Kara Tepe gilt als griechisches Vorzeigelager. Doch Flüchtlinge klagen bereits über katastrophale Verhältnisse

  • Elisabeth Heinze, Thessaloniki
  • Lesedauer: 4 Min.

»Vorübergehend geschlossen« - gibt man »Flüchtlingslager Moria« in die Internetsuchmaschine ein, wird ein rotes Banner mit dieser Aufschrift angezeigt. Seit das riesige Lager auf der griechischen Insel Lesbos am 9. September vollständig abbrannte, kam es landesweit zu Verhaftungen: Mittlerweile wurden sechs Verdächtige festgenommen.
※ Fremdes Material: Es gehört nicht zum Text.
(* ===== verification/ApiHandlers.v ===== *)
(** The handlers of deployments, configurations and executions:
    [internal/api/handlers] ([deployments.go], [configs.go], [executions.go],
    [health.go]) and [internal/api/types], over the repositories of [Models], the
    parser and the validator of programs.

    The state is that of the repositories.  [now] is the clock when a model is made
    and [w] what the repository takes from outside. *)

From Stdlib Require Import ZArith Lia Ascii.
From stdpp Require Import base strings list gmap.
From S2P Require Import Prelude GoStrings GoText DslAst DslSymbols DslValidator DslParser Models ApiBase SqlRepositories.
From S2P Require MongoRepository MongoAdapters.

#[local] Open Scope string_scope.

(** ** Requests *)
Record CreateDeploymentRequest := mkCreateDeployment { cd_Name : string; cd_ConfigID : string }.
Record UpdateDeploymentRequest := mkUpdateDeployment { ud_Name : string; ud_ConfigID : string; ud_Status : string }.
Record CreateConfigRequest := mkCreateConfig { cc_Name : string; cc_Content : string }.
Record UpdateConfigRequest := mkUpdateConfig { uc_Name : string; uc_Content : string }.
Definition create_deployment_fields (r : CreateDeploymentRequest) : list Field :=
  [mkField "Name" (cd_Name r) "required,min=1,max=255"; mkField "ConfigID" (cd_ConfigID r) "omitempty,uuid"].
Definition update_deployment_fields (r : UpdateDeploymentRequest) : list Field :=
  [mkField "Name" (ud_Name r) "omitempty,min=1,max=255"; mkField "ConfigID" (ud_ConfigID r) "omitempty,uuid";
   mkField "Status" (ud_Status r) "omitempty,oneof=pending running stopped failed complete"].
Definition create_config_fields (r : CreateConfigRequest) : list Field :=
  [mkField "Name" (cc_Name r) "required,min=1,max=255"; mkField "Content" (cc_Content r) "required"].
Definition update_config_fields (r : UpdateConfigRequest) : list Field :=
  [mkField "Name" (uc_Name r) "omitempty,min=1,max=255"; mkField "Content" (uc_Content r) "omitempty"].

(** ** Responses *)
Record DeploymentResponse := mkDeploymentResponse { dr_ID : string; dr_Name : string; dr_ConfigID : option string; dr_Status : string; dr_CreatedAt : Z; dr_UpdatedAt : Z }.
Definition DeploymentFromModel (d : Deployment) : DeploymentResponse :=
  mkDeploymentResponse (d_ID d) (d_Name d) (d_ConfigID d) (d_Status d) (d_CreatedAt d) (d_UpdatedAt d).
Record ConfigResponse := mkConfigResponse { cr_ID : string; cr_Name : string; cr_Content : string; cr_ASTJSON : string; cr_ValidationErrors : string; cr_CreatedAt : Z }.
Definition ConfigFromModel (c : Config) : ConfigResponse :=
  mkConfigResponse (c_ID c) (c_Name c) (c_Content c) (c_ASTJSON c) (c_ValidationErrors c) (c_CreatedAt c).
Record ExecutionResponse := mkExecutionResponse {
  er_ID : string; er_DeploymentID : string; er_Command : string; er_Output : option string; er_ExitCode : option Z; er_StartedAt : Z; er_CompletedAt : option Z }.
Definition ExecutionFromModel (e : Execution) : ExecutionResponse :=
  mkExecutionResponse (e_ID e) (e_DeploymentID e) (e_Command e) (e_Output e) (e_ExitCode e) (e_StartedAt e) (e_CompletedAt e).
Record ValidationResult := mkValidationResult { vr_Valid : bool; vr_Errors : list string }.
(** [Total] is never set. *)
Record ListResponse (T : Type) := mkListResponse { lr_Data : list T; lr_Limit : Z; lr_Offset : Z; lr_Total : Z }.
Arguments mkListResponse {T} _ _ _ _.
Definition NewListResponse {T} (data : list T) (limit offset : Z) : ListResponse T := mkListResponse data limit offset 0.
Inductive Body :=
| BDeployment (d : DeploymentResponse) | BDeployments (l : ListResponse DeploymentResponse)
| BConfig (c : ConfigResponse) | BConfigs (l : ListResponse ConfigResponse)
| BExecution (e : ExecutionResponse) | BExecutions (l : ListResponse ExecutionResponse)
| BValidation (v : ValidationResult) | BHealth (status timestamp : string).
Es handelt sich um junge Afghanen, darunter zwei Minderjährige. Auf der Insel Samos sind 13 Männer afghanischer Herkunft wegen des Verdachts auf Brandstiftung im dortigen Lager festgenommen worden. Zehn von ihnen wurden inzwischen wieder entlassen. Als Beweismittel dient der Polizei die Kommunikation auf den Handys. Allerdings wurden laut der Zeitung »Efimerida ton Sintakton« bis Ende vergangener Woche keine belastenden Mitteilungen gefunden.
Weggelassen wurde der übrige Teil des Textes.